What’s the old saying about March roaring in like a lion? In Austin this year, it seems especially appropriate: Blooming mountain laurels perfume the air with their sweet-tart aroma, bluebonnets have started to appear on the roadsides, and if you explore downtown, you’ll sense the electric buzz forming as shopkeepers, bartenders, restaurants, theaters, and hotels prepare for the wildly popular event known as the South by Southwest Music, Film, and Interactive Festival, which runs March 9-18 this year.
Last year, the event’s 25th anniversary, the festival’s official registration surged 40 percent over 2010 numbers (with a total fest attendance of 286,000 people!). Here are more impressive numbers: More than 2,000 musical acts performed on 92 stages across the city; the interactive contingent drew almost 20,000 registered attendees (from 53 foreign countries!); and the film contingent attracted more than 66,000 film fans who flocked to see 140 features and 153 shorts.

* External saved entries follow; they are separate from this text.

(** The requirements [parse_job_description] returns: the skills it
    found are distinct keys of the taxonomy, each is classified once,
    and the required and the preferred requirements split that
    classification by its flag. *)
Theorem parse_job_description_requirements
    (taxonomy_file : result (Jd.dict (Jd.dict (list str))))
    (lexicon_file : result (list str * list str)) (jd_text : str) :
  exists r,
    Jd.parse_job_description taxonomy_file lexicon_file jd_text = Ok r /\
    let requirements :=
      Jd.classify_skill_requirements (Jd.load_cue_lexicon lexicon_file)
        jd_text (Jd.all_skills r) in
    List.map Jd.skill requirements = Jd.all_skills r /\
    Jd.required_skills r = List.filter Jd.is_required requirements /\
    Jd.preferred_skills r
    = List.filter (fun req => negb (Jd.is_required req)) requirements /\
    (length (Jd.required_skills r) + length (Jd.preferred_skills r))%nat
    = length (Jd.all_skills r) /\
    List.NoDup (Jd.all_skills r) /\
    (forall s, In s (Jd.all_skills r) ->
       In s (List.map fst (Jd.load_skills_taxonomy taxonomy_file))).
Proof.
  unfold Jd.parse_job_description, Jd.parse_job_description_with.
  destruct (nonblank jd_text); cbn [negb].
  - unfold Jd.parse_body, Jd.module_steps.
    cbn [Jd.title_step Jd.skills_step Jd.classify_step Jd.experience_step
         Jd.education_step mbind result_bind try_except].
    eexists. split; [reflexivity|]. cbv zeta. cbn [Jd.all_skills
      Jd.required_skills Jd.preferred_skills].
    destruct (extract_skills_from_jd_skills
                (Jd.load_skills_taxonomy taxonomy_file) jd_text
                (load_skills_taxonomy_nodup taxonomy_file)) as [Hnd Hsub].
    repeat split; try assumption.
    + unfold Jd.classify_skill_requirements. rewrite List.map_map.
      cbn [Jd.classify_skill Jd.skill]. apply List.map_id.
    + rewrite filter_partition_length.
      unfold Jd.classify_skill_requirements. apply List.length_map.
  - exists Jd.empty_requirements. split; [reflexivity|].
    cbn. repeat split; try constructor. intros s [].
Qed.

According to organizers, SXSW was directly and indirectly responsible for injecting some $168 million into the Austin economy. (And these figures don’t even begin to consider the impact of the hundreds of unofficial events, concerts, parties, and attractions offered during the festival.)
For the past decade, I’ve experienced SXSW on the fringes, ducking into free day parties and big concerts at Auditorium Shores, standing in line for movie tickets, and enjoying the crush of visitors from around the world who descend upon Austin each year. But this year, I have a film pass (available in limited numbers for $70 in-store at Waterloo Records), and I plan to see as many films as my schedule allows. With 132 feature films and countless shorts and other events to choose from, these next weeks should be action-packed. (See my colleague Jane Wu’s blog for details on some of the festival’s films with Lone Star ties.)
I visited recently with SXSW Film Conference and Festival Director Janet Pierson about the event’s growth, maturation, and significance, and why choosing a film you’ve never heard of may be the most direct route to inspiration.
“Since the Film and Interactive Festival started in 1994, the independent film world has changed profoundly,” Pierson says. “The digital revolution has made a huge difference. In the mid-1990s, there were hundreds of films made every year; now there are thousands. When people made films in 35 millimeter, making a movie cost hundreds of thousands of dollars and took a long time. But thanks to digital advances, cameras became less expensive, and filmmakers could edit well on their laptops. This year, we moved the deadline for submissions up to mid-November, because the number has been steadily increasing year-to-year. This year, we received more than 5,000 submissions, a 7% increase from last year.
“As film festivals go, and I’m including fests such as Cannes, Toronto, and Sundance, we skew toward American-made films. We’re neither a regional film festival nor an international film festival. We look for balance, so our films range from comedies to documentaries, dark dramas, and may feature themes as ‘small’ as two people walking down the road.”
While Pierson acknowledges that the Film Festival is primarily a “badge event” designed for film industry folks (film badges cost $595), she says it’s still possible to see some of the movies with a pass or by purchasing individual tickets ($10)—as long as seats are still available. “We want full theaters, and the venues vary tremendously,” she says. “I mean, if you don’t have a badge, you’re not going to get into the world premiere of The Cabin in the Woods (the directorial debut of Drew Goddard, the writer behind the hit TV show Lost), but you can easily see certain films at the Vimeo or Canon. Or try the Alamo South Lamar—sometimes it’s crowded and sometimes it’s not.
“We’ve vetted everything,” she told me, “and we think it’s all great. Take a chance on something you’ve never heard of. Success for us is when we’ve inspired people.”